The men who sit in judgment of Hester are not only hypocritical but
also ignorant. Bellingham, surrounded by the trappings of his office,
and Wilson, who looks like “the darkly engraved portraits which
we see prefixed to old volumes of sermons,” both occupy positions
where power is dependent upon self-portrayal and symbols. They know
little of human nature and judge using overarching precepts rather
than the specifics of an individual situation as their guides. The
narrator tells us that these ignorant men “had no right” to “meddle
with a question of human guilt, passion and anguish.” Dimmesdale,
on the other hand, seems to know something of the human heart.
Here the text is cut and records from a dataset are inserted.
(** * Integer-partition enumeration, its driver and the post-hoc sampler

    A shallow embedding of the partition code of the repository

    - [partitions_file.py] and [partions_file2.py] ([main]): for every
      [N] in [range(1, 81)] the array [IP = [N] + [0] * 79] is emitted
      and then rewritten in place by the transition step until the scan
      for the rightmost part greater than one stops at index zero;
    - [partitions/00_create_partitions_code.py]
      ([generate_n80_partitions_sqlite_only]): the same loop for [N = 80]
      with a clock-gated progress line and commit;
    - [partitions/02_random_sampling.py] ([random_sample_sqlite]):
      [SELECT * FROM partitions ORDER BY RANDOM() LIMIT 100000].

    Python integers are [Z]; the floor division [//] and the modulo [%]
    of Python are [Z.div] and [Z.modulo].  The array [IP] is a [list Z];
    reads and writes go through [getitem] and [setitem], which follow
    Python's indexing (negative indices count from the end, anything else
    out of range raises). *)

From stdpp Require Import base list list_numbers option sorting strings pretty.
From Stdlib Require Import ZArith QArith Lia Lqa Ascii.

Local Open Scope Z_scope.

(** ** Python lists as arrays *)

Module Py.

(** The position a Python index denotes in a list of length [len];
    [None] stands for [IndexError]. *)
Definition norm_index (len : nat) (i : Z) : option nat :=
  if bool_decide (0 ≤ i < Z.of_nat len) then Some (Z.to_nat i)
  else if bool_decide (- Z.of_nat len ≤ i < 0) then Some (Z.to_nat (Z.of_nat len + i))
  else None.

(** [l[i]] *)
Definition getitem (l : list Z) (i : Z) : option Z :=
  match norm_index (length l) i with
  | Some k => l !! k
  | None => None
  end.

(** [l[i] = v] *)
Definition setitem (l : list Z) (i : Z) (v : Z) : option (list Z) :=
  match norm_index (length l) i with
  | Some k => Some (<[k:=v]> l)
  | None => None
  end.

(** [sum(l)] *)
Fixpoint sum (l : list Z) : Z :=
  match l with
  | [] => 0
  | x :: t => x + sum t
  end.

(** [range(a, b)]; [range(b)] is [range 0 b]. *)
Definition range (a b : Z) : list Z := seqZ a (b - a).

(** [for i in idxs: IP = body i IP], stopping at the first exception. *)
Fixpoint for_each (idxs : list Z) (body : Z → list Z → option (list Z))
    (IP : list Z) : option (list Z) :=
  match idxs with
  | [] => Some IP
  | i :: rest =>
      match body i IP with
      | Some IP' => for_each rest body IP'
      | None => None
      end
  end.

End Py.

(** ** The transition step *)

(** What one pass through the body of [while True:] does. *)
Inductive step_result : Type :=
  | Terminal                (* [break]: the scan stopped at [J == 0] *)
  | Next (IP : list Z)      (* the array after the in-place update *)
  | Raised.                 (* a Python exception *)

(** [J = 0; while J < 80 and IP[J] > 1: J += 1].  [J] goes up by one per
    iteration and the test bounds it by 80, so 80 units of fuel are
    enough from [J = 0]; running out of fuel while the test still holds
    is reported as [None], as is an [IndexError]. *)
Fixpoint scan (fuel : nat) (IP : list Z) (J : Z) : option Z :=
  if bool_decide (J < 80) then
    match Py.getitem IP J with
    | None => None
    | Some x =>
        if bool_decide (x > 1) then
          match fuel with
          | O => None
          | S fuel' => scan fuel' IP (J + 1)
          end
        else Some J
    end
  else Some J.

(** [for i in range(count): if part_to_modify + i < 80: IP[part_to_modify + i] = new_value] *)
Definition fill (part_to_modify count new_value : Z) (IP : list Z) : option (list Z) :=
  Py.for_each (Py.range 0 count)
    (fun i IP =>
       if bool_decide (part_to_modify + i < 80)
       then Py.setitem IP (part_to_modify + i) new_value
       else Some IP)
    IP.

(** [if part_to_modify + count < 80: IP[part_to_modify + count] = remainder] *)
Definition put_remainder (part_to_modify count remainder : Z) (IP : list Z)
    : option (list Z) :=
  if bool_decide (part_to_modify + count < 80)
  then Py.setitem IP (part_to_modify + count) remainder
  else Some IP.

(** [for i in range(next_position, 80): IP[i] = 0] *)
Definition zero_out (next_position : Z) (IP : list Z) : option (list Z) :=
  Py.for_each (Py.range next_position 80) (fun i IP => Py.setitem IP i 0) IP.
He
is compassionate toward Hester and is able to convince Bellingham
and Wilson to spare her any harsher punishment.
As part of its meditation on the concept of evil, the
text begins to elucidate Dimmesdale’s character for the reader.
The emerging portrait is not altogether positive. Although Dimmesdale
displays compassion and a sense of justice, he also seems spineless
and somewhat sinister. His efforts to get Hester to reveal her lover’s
identity involve a set of confusing instructions about following
her conscience and exposing her lover in order to save his soul.
The reader does not know why Dimmesdale declines to speak straightforwardly,
but Hester does. When it is later revealed that Dimmesdale is the
lover she seeks to protect, his speech becomes retrospectively ironic
and terribly cruel. In this way, The Scarlet Letter comes
to resemble a detective story: things have meaning only in the context
of later information. The larger implication of such a structure
is that lives have meaning only as a whole, and that an individual
event (Hester’s adultery, for example) must be examined in a framework
larger than that allowed by the categorical rules of religion. This
notion returns the reader to the book’s general theme of whether
it is ethically right to judge others.